▶ **WHAT YOU ARE ASKED TO DO**:
Lines after the one containing "intros Hk. assert" are to be omitted; print exactly each line from the start of the records up to and including it.

START RECORDS FOR PROCESSING

(** The inputs of both outputs are the same function, which is more than 1 at
    [0], and the outputs are one half. *)
Abbreviation demo_W := (table_W demo_env []).
Abbreviation demo_B := (table_B demo_env []).
Definition demo_hidden : curve := zn demo_tiny 3 demo_units demo_W demo_B (input_of demo_net 0) 1 0.
Definition demo_logit : curve := f_add (f_add f_zero (f_mul demo_variable demo_hidden)) demo_variable.
Lemma demo_pre k : 0 <= k < 2 -> pre demo_units demo_W demo_B (zn demo_tiny 3 demo_units demo_W demo_B (input_of demo_net 0) 1) 1 k = demo_logit.
Proof.
  intros Hk. assert (Hk2 : k = 0 \/ k = 1) by lia. unfold pre, demo_logit. f_equal.
  - change (demo_units 1) with 1. unfold sumz, vecf. change (seqZ 0 1) with [0]. cbn [map]. rewrite rsum_cons, rsum_nil. fold demo_hidden.
    change (demo_W 1 k 0) with demo_variable. apply functional_extensionality. intros t. cbn. ring.
  - destruct Hk2 as [-> | ->]; done.
Qed.
Lemma demo_logit_large : (1 < demo_logit 0)%R.
Proof.
  assert (Hh : (0 < demo_hidden 0)%R) by apply logistic_curve_pos. change (demo_logit 0%R) with (0 + (1 + 0) * demo_hidden 0 + (1 + 0))%R. lra.
Qed.
Lemma demo_not_clamped : not_clamped demo_tiny demo_net 3 demo_units demo_W demo_B 0.
Proof.
  pose proof demo_logit_large as Hl. assert (Ht : forall k, 0 <= k < 2 -> not_tiny demo_tiny (pre demo_units demo_W demo_B (zn demo_tiny 3 demo_units demo_W demo_B (input_of demo_net 0) 1) 1 k) = demo_logit).
  { intros k Hk. rewrite demo_pre by done. apply not_tiny_curve. unfold demo_tiny. rewrite Rabs_pos_eq; lra. }
  split.
  - change (Z.of_nat (3 - 2)) with 1. change (3 - 2)%nat with 1%nat. change (demo_units (Z.of_nat 3 - 1)) with 2. intros k Hk. cbv zeta. rewrite Ht by done. by rewrite demo_pre.
  - assert (Eo : zn demo_tiny 3 demo_units demo_W demo_B (input_of demo_net 0) (3 - 1) (label_of demo_net 0) = f_exp (f_sub demo_logit (lsum 2 (fun _ => demo_logit)))).
    { change (label_of demo_net 0) with 1. change (3 - 1)%nat with 2%nat. cbn [zn]. unfold act. change (Z.of_nat 1) with 1. rewrite bool_decide_false by lia. unfold softmax. change (demo_units (1 + 1)) with 2.
      rewrite Ht by lia. do 2 f_equal. apply lsum_ext; [lia|]. exact Ht. }
    cbv zeta. rewrite Eo. apply not_tiny_curve. pose proof (exp_lsum 2 (fun _ => demo_logit) ltac:(lia)) as El. pose proof (exp_sub demo_logit (lsum 2 (fun _ => demo_logit))) as Es. rewrite El in Es.
    set (o := f_exp (f_sub demo_logit _)) in *. assert (Hs : sumz 2 (fun _ => f_exp demo_logit) = f_add (f_exp demo_logit) (f_exp demo_logit)).
    { unfold sumz, vecf. change (seqZ 0 2) with [0; 1]. cbn [map]. rewrite !rsum_cons, rsum_nil. apply functional_extensionality. intros t. cbn. ring. }
    rewrite Hs in Es. apply (f_equal (fun f => f 0%R)) in Es.
    change (o 0 * (exp (demo_logit 0) + exp (demo_logit 0)) = exp (demo_logit 0))%R in Es. pose proof (exp_pos (demo_logit 0%R)) as He. 
    assert (Ho : o 0%R = (/ 2)%R) by (apply (Rmult_eq_reg_r (2 * exp (demo_logit 0%R))); [|lra]; lra).
    rewrite Ho. unfold demo_tiny. rewrite Rabs_pos_eq; lra.
Qed.

Lemma mini_batch_step_is_gradient_witness : exists s G H,
  sgd_mini_batch demo_tiny demo_net demo_env [0] [[0]; [1; 0]] [1; 0] (mktrain (weights_list 3 demo_units demo_params_W) (biases_list 3 demo_units demo_params_B) []) = Ret s /\
  ts_trace s = sent_steps demo_net 3 demo_units [[0]; [1; 0]] [1; 0] G H /\
  exists losses, mapM (example_loss demo_tiny demo_net 3 demo_units (table_W demo_env []) (table_B demo_env [])) [0] = Ret losses /\
    has_d (rsum losses) (rate_of 3 demo_units demo_rate_W demo_rate_B G H).
Proof.
  destruct (mini_batch_step_is_gradient demo_tiny demo_net 3 demo_units demo_net_ok demo_env [0] [[0]; [1; 0]] [1; 0] demo_params_W demo_params_B [] eq_refl demo_batch_ok demo_orders_ok demo_rows) as (G & H & E & Hd).
  eexists _, G, H. split; [exact E|]. split; [reflexivity|]. apply Hd.
  - intros l k j. apply has_d_nth. constructor; [apply demo_variable_d|constructor].
  - intros l k. apply has_d_nth. repeat (constructor; [apply demo_variable_d|]). constructor.
  - intros idx j. unfold input_of. destruct (Z.to_nat idx) as [|[|n]], (Z.to_nat j) as [|[|m]]; cbn [nth demo_net input_features]; apply rc_d_one || apply rc_d_zero.
  - apply Forall_singleton. exact demo_not_clamped.
Defined.
Lemma sgd_element_descends env e step id tr : reads_own_steps env ->
  exists tr', sgd_element f_pow cfg env e step id tr = Ret tr' /\ descends step e (tables tr) (tables tr') /\
    sent_loss id tr' = f_add (sent_loss id tr) (f_mul (err_at (tables tr) e) (err_at (tables tr) e)) /\ printed tr' = printed tr.
Proof.
  intros Hr. destruct e as [[i j] x]. rewrite (sgd_element_spec f_pow cfg env i j x step id tr (reads_rows_ok env Hr)). destruct Hr as (RL1 & RR1 & _). eexists. split; [reflexivity|].
  rewrite !RL1, !RR1. set (l := fun k => sent_L i k tr). set (r := fun k => sent_R j k tr).
  assert (Ed : dotf cfg (row_at (map l (seqZ 0 K))) (row_at (map r (seqZ 0 K))) = sum_k (fun k => f_mul (l k) (r k))) by (rewrite dotf_sum; apply sum_k_ext; intros k Hk; by rewrite !row_at_map).
  rewrite Ed. set (err := f_sub x _). rewrite pow_two.
  assert (E1 : forall id' v i' k, sent_L i' k (tr ++ [LossInc id' v]) = sent_L i' k tr) by (intros; unfold sent_L; rewrite map_app, rsum_app; cbn; ring).
  assert (E2 : forall id' v j' k, sent_R j' k (tr ++ [LossInc id' v]) = sent_R j' k tr) by (intros; unfold sent_R; rewrite map_app, rsum_app; cbn; ring).
  rewrite (map_ext _ l (fun k => E1 _ _ i k)), (map_ext _ r (fun k => E2 _ _ j k)).
  destruct (sent_steps tr i j id (f_mul err err) (updates_of cfg err step (row_at (map l (seqZ 0 K))) (row_at (map r (seqZ 0 K)))) (updates_of cfg err step (row_at (map r (seqZ 0 K))) (row_at (map l (seqZ 0 K))))) as (S1 & S2 & S3 & S4).
  split; [|split; [exact S3|exact S4]].
  assert (Hb : forall a b k, batch_val k (updates_of cfg err step (row_at (map a (seqZ 0 K))) (row_at (map b (seqZ 0 K)))) = if bool_decide (0 <= k < K) then f_mul (f_neg (gradient cfg err (a k) (b k))) step else f_zero).
  { intros a b k. unfold updates_of. rewrite (batch_val_seq (fun k => f_mul (f_neg (gradient cfg err (row_at (map a (seqZ 0 K)) k) (row_at (map b (seqZ 0 K)) k))) step)). case_bool_decide; [by rewrite !row_at_map|done]. }
  unfold descends, tables. cbn [fst snd]. split_and!.
  - intros i' k Hno. rewrite S1, Hb. destruct (decide (i = i')) as [->|Hne]; [|rewrite bool_decide_false by done; ring]. rewrite (bool_decide_true (i' = i')), bool_decide_false by (done || (destruct Hno; [done|done])). ring.
  - intros j' k Hno. rewrite S2, Hb. destruct (decide (j = j')) as [->|Hne]; [|rewrite bool_decide_false by done; ring]. rewrite (bool_decide_true (j' = j')), bool_decide_false by (done || (destruct Hno; [done|done])). ring.
  - intros k Hk. rewrite S1, S2, !Hb, (bool_decide_true (i = i)), (bool_decide_true (j = j)), (bool_decide_true (0 <= k < K)) by done. split.
    + exists (gradient cfg err (l k) (r k)). split; [exact (gradient_is_derivative x l r k Hk)|]. unfold f_neg, l. ring.
    + exists (gradient cfg err (r k) (l k)). split; [exact (gradient_is_derivative_R x l r k Hk)|]. unfold f_neg, r. ring.
Qed.

(** *** Iterations of a single worker *)
Context {L : Type} `{MO : MatrixLoaderOk L F}.
Context (single : get_total_num_workers cfg = 1) (fresh : cf_ps_resume_clock cfg = 0) (stale : 0 <= cf_staleness cfg).

(** Iterations of descent, each with its step size and the squared errors. *)
Fixpoint epochs (iters : list Z) (es : list (entry F)) (m m' : factor * factor) (losses : list F) : Prop :=
  match iters, losses with
  | [], [] => (forall i k, m'.1 i k = m.1 i k) /\ (forall j k, m'.2 j k = m.2 j k)
  | iter :: iters', loss :: losses' => exists m1, sgd (step_size_at f_pow cfg iter) es m m1 loss /\ epochs iters' es m1 m' losses'
  | _, _ => False
  end.

(** Events that leave the factors alone. *)
Lemma tables_app tr evs : Forall (fun ev => match ev with LBatchInc _ _ | RBatchInc _ _ => False | _ => True end) evs ->
  (forall i k, (tables (tr ++ evs)).1 i k = (tables tr).1 i k) /\ (forall j k, (tables (tr ++ evs)).2 j k = (tables tr).2 j k).
Proof.
  intros Hev. unfold tables, sent_L, sent_R. cbn [fst snd]. setoid_rewrite map_app. setoid_rewrite rsum_app.
  assert (E : (forall i k, rsum (map (event_L i k) evs) = f_zero) /\ (forall j k, rsum (map (event_R j k) evs) = f_zero)).
  { induction Hev as [|ev evs He _ [IH1 IH2]]; [done|]. split; intros; cbn [map]; rewrite rsum_cons, ?IH1, ?IH2; destruct ev; cbn; try done; ring. }
  destruct E as [E1 E2]. split; intros; rewrite ?E1, ?E2; ring.
Qed.
Lemma sgd_start step es m0 m m' errs : (forall i k, m.1 i k = m0.1 i k) -> (forall j k, m.2 j k = m0.2 j k) -> sgd step es m m' errs -> sgd step es m0 m' errs.
Proof.
  intros E1 E2. induction 1 as [m m' M1 M2|es e m m1 m2 errs _ IH Hd]; [constructor; intros; rewrite ?M1, ?M2; done|]. econstructor; [by apply IH|done].
Qed.
Lemma sgd_end step es m m' m'' errs : es <> [] -> (forall i k, m''.1 i k = m'.1 i k) -> (forall j k, m''.2 j k = m'.2 j k) -> sgd step es m m' errs -> sgd step es m m'' errs.
Proof.
  intros Hne E1 E2 Hs. destruct Hs as [m m' M1 M2|es e m m1 m2 errs Hs Hd]; [done|]. apply (sgd_snoc step es e m m1); [done|].
  destruct e as [[i j] x]. destruct Hd as (D1 & D2 & D3). split_and!; intros; rewrite ?E1, ?E2; [by apply D1|by apply D2|by apply D3].
Qed.

Lemma iteration_descends env es s tr iter : reads_own_steps env -> worker_ready 0 es s -> 0 <= iter ->
  exists s' tr' loss, iteration f_pow cfg env 0 (s, tr) iter = Ret (s', tr') /\ worker_ready 0 es s' /\
    sgd (step_size_at f_pow cfg iter) es (tables tr) (tables tr') loss /\ printed tr' = printed tr ++ [loss].
Proof.
  intros Hr [Hat Hes Hne Hnnz] Hi. unfold iteration. rewrite bool_decide_false by lia. cbn [fst snd]. pose proof Hr as (_ & _ & RLoss).
  assert (Hloss : forall tr, vec_at (me_loss env tr) 0 = Ret (sent_loss 0 tr)) by (intros tr'; rewrite RLoss, single; done).
  rewrite Hloss. cbn [mbind outcome_bind]. set (tr0 := tr ++ [LossInc 0 (f_neg (sent_loss 0 tr))]). set (step := step_size_at f_pow cfg iter).
  assert (Hlen : (0 < length es)%nat) by (destruct es; [done|cbn; lia]).
  assert (Hz0 : sent_loss 0 tr0 = f_zero) by (unfold tr0, sent_loss; rewrite map_app, rsum_app; cbn [map event_loss]; rewrite rsum_cons, rsum_nil, (bool_decide_true (0 = 0)) by done; unfold f_neg; ring).
  assert (Hp0 : printed tr0 = printed tr) by (unfold tr0, printed; rewrite omap_app; cbn; by rewrite app_nil_r).
  destruct (sgd_loop_spec f_pow cfg env (fun seen tr' => sgd step seen (tables tr0) (tables tr') (sent_loss 0 tr') /\ printed tr' = printed tr) step 0 es)
    with (fuel := Z.to_nat (getNNZ s)) (s := s) (n := 0%nat) (tr := tr0) as (s' & tr1 & -> & Hat' & Hes' & Hnnz' & Hsgd & Hprint); try done; [|lia|split; [|done]; rewrite Hz0; by constructor|].
  { intros seen e tr' [Hs Hp] _. destruct (sgd_element_descends env e step 0 tr' Hr) as (tr2 & E & Hd & El & Ep). exists tr2. split; [exact E|]. split; [|congruence].
    rewrite El. by apply (sgd_snoc step seen e _ (tables tr')). }
  cbn [mbind outcome_bind]. rewrite (bool_decide_true (0 = 0)), single by done. change (seqZ 0 1) with [0]. cbn [foldM]. rewrite Hloss. cbn [mbind outcome_bind].
  rewrite <- app_assoc. eexists s', _, (sent_loss 0 tr1). split; [reflexivity|]. split; [constructor; congruence|]. cbn [app]. split.
  - destruct (tables_app tr1 [PrintLoss (f_add f_zero (sent_loss 0 tr1)); MfClock] ltac:(by repeat constructor)) as [T1 T2].
    destruct (tables_app tr [LossInc 0 (f_neg (sent_loss 0 tr))] ltac:(by repeat constructor)) as [T3 T4].
    apply (sgd_end step es _ (tables tr1)); [done..|]. by apply (sgd_start step es _ (tables tr0)).
  - unfold printed in *. rewrite omap_app, Hprint. cbn. do 2 f_equal. ring.
Qed.
(* ===== verification/LdaSampler.v ===== *)
(** * LDA: the sampler

    [FastDocSampler] ([apps/lda/src/fast_doc_sampler.hpp], [.cpp]): the topic
    of each token of a document is drawn from its conditional distribution,
    whose mass is kept in three buckets.  The row of the summary table is the
    one in the thread cache, which [ThreadInc] updates ([ThreadTable]). *)
From S2P Require Import Prelude Bytes StradsFloat LdaDoc.
Open Scope Z_scope.

(** ** The standard library on arrays *)

(** [std::lower_bound] needs the smaller elements to come first. *)
Definition count_less (l : list Z) (v : Z) : nat := length (filter (fun x => x < v) l).
Definition lower_bound (l : list Z) (v : Z) : outcome Z :=
  let i := count_less l v in
  if bool_decide (Forall (fun x => x < v) (take i l) /\ Forall (fun x => v <= x) (drop i l)) then Ret (Z.of_nat i) else Undef.

(** [memmove] of [n] elements within an array; a negative number is a huge
    [size_t]. *)
Definition memmove (dst src n : Z) (a : list Z) : outcome (list Z) :=
  if bool_decide (0 <= dst /\ 0 <= src /\ 0 <= n /\ dst + n <= blen a /\ src + n <= blen a)
  then Ret (take (Z.to_nat dst) a ++ take (Z.to_nat n) (drop (Z.to_nat src) a) ++ drop (Z.to_nat (dst + n)) a) else Undef.

Section SAMPLER.
Context {F : Type} `{Float F}.

(** [K_], [alpha_], [beta_] and [beta_sum_]. *)
Record params := mkparams { K_ : Z; alpha_ : F; beta_ : F; beta_sum_ : F }.

(** The topics in [nonzero_q_terms_topic_] are stored as [real_t], which holds
    them exactly. *)
Record FastDocSampler := mksampler {
  s_sum_ : F; r_sum_ : F; q_sum_ : F;
  q_coeff_ : list F; nonzero_q_terms_ : list F; nonzero_q_terms_topic_ : list Z; num_nonzero_q_terms_ : Z;
  doc_topic_vec_ : list Z; nonzero_doc_topic_idx_ : list Z; num_nonzero_doc_topic_idx_ : Z;
  summary_row : list Z
}.

(** [array] is what [new int32_t\[K_\]] leaves in the array. *)
Definition FastDocSampler_new (p : params) (array row : list Z) : FastDocSampler :=
  let zeros := replicate (Z.to_nat (K_ p)) f_zero in
  mksampler f_zero f_zero f_zero zeros zeros (replicate (Z.to_nat (K_ p)) 0) 0 (replicate (Z.to_nat (K_ p)) 0) array 0 row.

Definition set_sums (s r : F) (a : FastDocSampler) : FastDocSampler :=
  mksampler s r (q_sum_ a) (q_coeff_ a) (nonzero_q_terms_ a) (nonzero_q_terms_topic_ a) (num_nonzero_q_terms_ a) (doc_topic_vec_ a) (nonzero_doc_topic_idx_ a)
    (num_nonzero_doc_topic_idx_ a) (summary_row a).
Definition set_q_coeff (q : list F) (a : FastDocSampler) : FastDocSampler :=
  mksampler (s_sum_ a) (r_sum_ a) (q_sum_ a) q (nonzero_q_terms_ a) (nonzero_q_terms_topic_ a) (num_nonzero_q_terms_ a) (doc_topic_vec_ a) (nonzero_doc_topic_idx_ a)
    (num_nonzero_doc_topic_idx_ a) (summary_row a).
Definition set_q_terms (sum : F) (terms : list F) (topics : list Z) (n : Z) (a : FastDocSampler) : FastDocSampler :=
  mksampler (s_sum_ a) (r_sum_ a) sum (q_coeff_ a) terms topics n (doc_topic_vec_ a) (nonzero_doc_topic_idx_ a) (num_nonzero_doc_topic_idx_ a) (summary_row a).
Definition set_doc_topics (vec idx : list Z) (n : Z) (a : FastDocSampler) : FastDocSampler :=
  mksampler (s_sum_ a) (r_sum_ a) (q_sum_ a) (q_coeff_ a) (nonzero_q_terms_ a) (nonzero_q_terms_topic_ a) (num_nonzero_q_terms_ a) vec idx n (summary_row a).
Definition set_summary_row (row : list Z) (a : FastDocSampler) : FastDocSampler :=
  mksampler (s_sum_ a) (r_sum_ a) (q_sum_ a) (q_coeff_ a) (nonzero_q_terms_ a) (nonzero_q_terms_topic_ a) (num_nonzero_q_terms_ a) (doc_topic_vec_ a)
    (nonzero_doc_topic_idx_ a) (num_nonzero_doc_topic_idx_ a) row.

(** The row of the thread cache after a refresh. *)
Definition RefreshCachedSummaryRow (row : list Z) (a : FastDocSampler) : FastDocSampler := set_summary_row row a.

(** What the sampler sends to the tables. *)
Inductive update :=
  | SummaryInc (topic delta : Z)
  | WordTopicBatchInc (word : Z) (batch : list (Z * Z)).

(** ** Before a document *)

Definition ComputeDocTopicVector (p : params) (d : LDADoc) (a : FastDocSampler) : outcome FastDocSampler :=
  vec ← foldM (fun vec i => topic ← it_Topic d i; n ← vec_at vec topic; vec_set vec topic (i32 (n + 1)))
    (seqZ 0 (GetNumTokens d)) (replicate (length (doc_topic_vec_ a)) 0);
  Ret (set_doc_topics vec (nonzero_doc_topic_idx_ a) (num_nonzero_doc_topic_idx_ a) a).

Definition denominator (p : params) (a : FastDocSampler) (k : Z) : outcome F := n ← vec_at (summary_row a) k; Ret (f_add (f_of_Z n) (beta_sum_ p)).

Definition aux_step (p : params) (a : FastDocSampler) (k : Z) : outcome FastDocSampler :=
  denom ← denominator p a k;
  n ← vec_at (doc_topic_vec_ a) k;
  q ← vec_set (q_coeff_ a) k (f_div (f_add (alpha_ p) (f_of_Z n)) denom);
  let s := f_add (s_sum_ a) (f_div (f_mul (alpha_ p) (beta_ p)) denom) in
  if bool_decide (n <> 0) then
    let r := f_add (r_sum_ a) (f_div (f_mul (f_of_Z n) (beta_ p)) denom) in
    idx ← vec_set (nonzero_doc_topic_idx_ a) (num_nonzero_doc_topic_idx_ a) k;
    Ret (set_doc_topics (doc_topic_vec_ a) idx (num_nonzero_doc_topic_idx_ a + 1) (set_q_coeff q (set_sums s r a)))
  else Ret (set_q_coeff q (set_sums s (r_sum_ a) a)).

Definition ComputeAuxVariables (p : params) (a : FastDocSampler) : outcome FastDocSampler :=
  foldM (aux_step p) (seqZ 0 (K_ p)) (set_doc_topics (doc_topic_vec_ a) (nonzero_doc_topic_idx_ a) 0 (set_sums f_zero f_zero a)).

(** ** A draw *)

(** The loops that take the terms off the sample until it is not positive;
    [terms] are the topics with their terms. *)
Fixpoint scan_terms (terms : list (Z * F)) (sample : F) : option Z :=
  match terms with
  | [] => None
  | (topic, term) :: terms' => let sample' := f_sub sample term in if f_leb sample' f_zero then Some topic else scan_terms terms' sample'
  end.

Definition q_bucket (a : FastDocSampler) (sample : F) : outcome Z :=
  terms ← mapM (fun i => t ← vec_at (nonzero_q_terms_ a) i; k ← vec_at (nonzero_q_terms_topic_ a) i; Ret (k, t)) (seqZ 0 (num_nonzero_q_terms_ a));
  match scan_terms terms sample with Some k => Ret k | None => vec_at (nonzero_q_terms_topic_ a) (num_nonzero_q_terms_ a - 1) end.

Definition r_bucket (p : params) (a : FastDocSampler) (sample : F) : outcome Z :=
  terms ← mapM (fun i => k ← vec_at (nonzero_doc_topic_idx_ a) i; n ← vec_at (doc_topic_vec_ a) k; denom ← denominator p a k; Ret (k, f_div (f_of_Z n) denom))
    (seqZ 0 (num_nonzero_doc_topic_idx_ a));
  match scan_terms terms sample with Some k => Ret k | None => vec_at (nonzero_doc_topic_idx_ a) (num_nonzero_doc_topic_idx_ a - 1) end.

Definition s_bucket (p : params) (a : FastDocSampler) (sample : F) : outcome Z :=
  terms ← mapM (fun k => denom ← denominator p a k; Ret (k, f_div f_one denom)) (seqZ 0 (K_ p));
  match scan_terms terms sample with Some k => Ret k | None => Ret (K_ p - 1) end.

(** [dart] is the number from the generator. *)
Definition Sample (p : params) (dart : F) (a : FastDocSampler) : outcome Z :=
  let total_mass := f_add (f_add (q_sum_ a) (r_sum_ a)) (s_sum_ a) in
  let sample := f_mul dart total_mass in
  if f_ltb sample (q_sum_ a) then q_bucket a sample
  else
    let sample1 := f_sub sample (q_sum_ a) in
    if f_ltb sample1 (r_sum_ a) then r_bucket p a (f_div sample1 (beta_ p))
    else s_bucket p a (f_div (f_sub sample1 (r_sum_ a)) (f_mul (alpha_ p) (beta_ p))).

(** ** A token *)

(** The sums and the coefficient when the count of a topic changes by
    [delta], one or minus one; [by_] is the change of a real number. *)
Definition adjust_buckets (p : params) (topic delta : Z) (a : FastDocSampler) : outcome FastDocSampler :=
  let by_ := fun x => if bool_decide (delta = 1) then f_add x f_one else f_sub x f_one in
  denom ← denominator p a topic;
  n ← vec_at (doc_topic_vec_ a) topic;
  let ab := f_mul (alpha_ p) (beta_ p) in
  let s := f_add (f_sub (s_sum_ a) (f_div ab denom)) (f_div ab (by_ denom)) in
  let r := f_add (f_sub (r_sum_ a) (f_div (f_mul (f_of_Z n) (beta_ p)) denom)) (f_div (f_mul (f_of_Z (i32 (n + delta))) (beta_ p)) (by_ denom)) in
  q ← vec_set (q_coeff_ a) topic (f_div (by_ (f_add (alpha_ p) (f_of_Z n))) (by_ denom));
  Ret (set_q_coeff q (set_sums s r a)).

(** The counts of the document; the array is kept sorted. *)
Definition remove_doc_topic (topic : Z) (a : FastDocSampler) : outcome FastDocSampler :=
  n ← vec_at (doc_topic_vec_ a) topic;
  vec ← vec_set (doc_topic_vec_ a) topic (i32 (n - 1));
  let num := num_nonzero_doc_topic_idx_ a in
  if bool_decide (i32 (n - 1) = 0) then
    zero_idx ← lower_bound (take (Z.to_nat num) (nonzero_doc_topic_idx_ a)) topic;
    idx ← memmove zero_idx (zero_idx + 1) (num - zero_idx - 1) (nonzero_doc_topic_idx_ a);
    Ret (set_doc_topics vec idx (num - 1) a)
  else Ret (set_doc_topics vec (nonzero_doc_topic_idx_ a) num a).

Definition add_doc_topic (topic : Z) (a : FastDocSampler) : outcome FastDocSampler :=
  n ← vec_at (doc_topic_vec_ a) topic;
  vec ← vec_set (doc_topic_vec_ a) topic (i32 (n + 1));
  let num := num_nonzero_doc_topic_idx_ a in
  if bool_decide (i32 (n + 1) = 1) then
    insert_idx ← lower_bound (take (Z.to_nat num) (nonzero_doc_topic_idx_ a)) topic;
    idx ← memmove (insert_idx + 1) insert_idx (num - insert_idx) (nonzero_doc_topic_idx_ a);
    idx' ← vec_set idx insert_idx topic;
    Ret (set_doc_topics vec idx' (num + 1) a)
  else Ret (set_doc_topics vec (nonzero_doc_topic_idx_ a) num a).

(** [ThreadInc] on the summary row, of which the thread cache has a copy. *)
Definition summary_ThreadInc (topic delta : Z) (a : FastDocSampler) : outcome FastDocSampler :=
  n ← vec_at (summary_row a) topic; row ← vec_set (summary_row a) topic (i32 (n + delta)); Ret (set_summary_row row a).

(** The mass of the q bucket over the row of the word. *)
Definition q_term (old_topic : Z) (a : FastDocSampler) (e : Z * Z) : outcome FastDocSampler :=
  let '(topic, count) := e in
  c ← vec_at (q_coeff_ a) topic;
  let term := f_mul c (f_of_Z (if bool_decide (topic = old_topic) then i32 (count - 1) else count)) in
  terms ← vec_set (nonzero_q_terms_ a) (num_nonzero_q_terms_ a) term;
  topics ← vec_set (nonzero_q_terms_topic_ a) (num_nonzero_q_terms_ a) topic;
  Ret (set_q_terms (f_add (q_sum_ a) term) terms topics (num_nonzero_q_terms_ a + 1) a).

Definition compute_q (old_topic : Z) (word_topic_row : list (Z * Z)) (a : FastDocSampler) : outcome FastDocSampler :=
  foldM (q_term old_topic) word_topic_row (set_q_terms f_zero (nonzero_q_terms_ a) (nonzero_q_terms_topic_ a) 0 a).

(** The turn of the loop at position [it]; [word_topic_row] are the entries of
    the row [Get] finds. *)
Definition sample_token (p : params) (word_topic_row : list (Z * Z)) (dart : F) (it : Z) (s : FastDocSampler * LDADoc * list update) :
    outcome (FastDocSampler * LDADoc * list update) :=
  let '(a, d, out) := s in
  old_topic ← it_Topic d it;
  _ ← CHECK (bool_decide (old_topic < K_ p));
  a1 ← adjust_buckets p old_topic (-1) a;
  a2 ← remove_doc_topic old_topic a1;
  a3 ← summary_ThreadInc old_topic (-1) a2;
  word ← it_Word d it;
  a4 ← compute_q old_topic word_topic_row a3;
  new_topic ← Sample p dart a4;
  _ ← CHECK (bool_decide (new_topic < K_ p));
  a5 ← adjust_buckets p new_topic 1 a4;
  a6 ← add_doc_topic new_topic a5;
  a7 ← summary_ThreadInc new_topic 1 a6;
  let out' := out ++ [SummaryInc old_topic (-1); SummaryInc new_topic 1] in
  if bool_decide (old_topic <> new_topic) then
    d' ← it_SetTopic new_topic it d;
    Ret (a7, d', out' ++ [WordTopicBatchInc word [(old_topic, -1); (new_topic, 1)]])
  else Ret (a7, d, out').

(** [word_topic_rows] and [darts] by position. *)
Definition SampleOneDoc (p : params) (word_topic_rows : Z -> list (Z * Z)) (darts : Z -> F) (d : LDADoc) (a : FastDocSampler) :
    outcome (FastDocSampler * LDADoc * list update) :=
  a1 ← ComputeDocTopicVector p d a;
  a2 ← ComputeAuxVariables p a1;
  foldM (fun s it => sample_token p (word_topic_rows it) (darts it) it s) (seqZ 0 (GetNumTokens d)) (a2, d, []).
End SAMPLER.

Arguments params : clear implicits.
Arguments FastDocSampler : clear implicits.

END RECORDS FOR PROCESSING

▶ **RESULT FOR THIS TASK**:
(** The inputs of both outputs are the same function, which is more than 1 at
    [0], and the outputs are one half. *)
Abbreviation demo_W := (table_W demo_env []).
Abbreviation demo_B := (table_B demo_env []).
Definition demo_hidden : curve := zn demo_tiny 3 demo_units demo_W demo_B (input_of demo_net 0) 1 0.
Definition demo_logit : curve := f_add (f_add f_zero (f_mul demo_variable demo_hidden)) demo_variable.
Lemma demo_pre k : 0 <= k < 2 -> pre demo_units demo_W demo_B (zn demo_tiny 3 demo_units demo_W demo_B (input_of demo_net 0) 1) 1 k = demo_logit.
Proof.
  intros Hk. assert (Hk2 : k = 0 \/ k = 1) by lia. unfold pre, demo_logit. f_equal.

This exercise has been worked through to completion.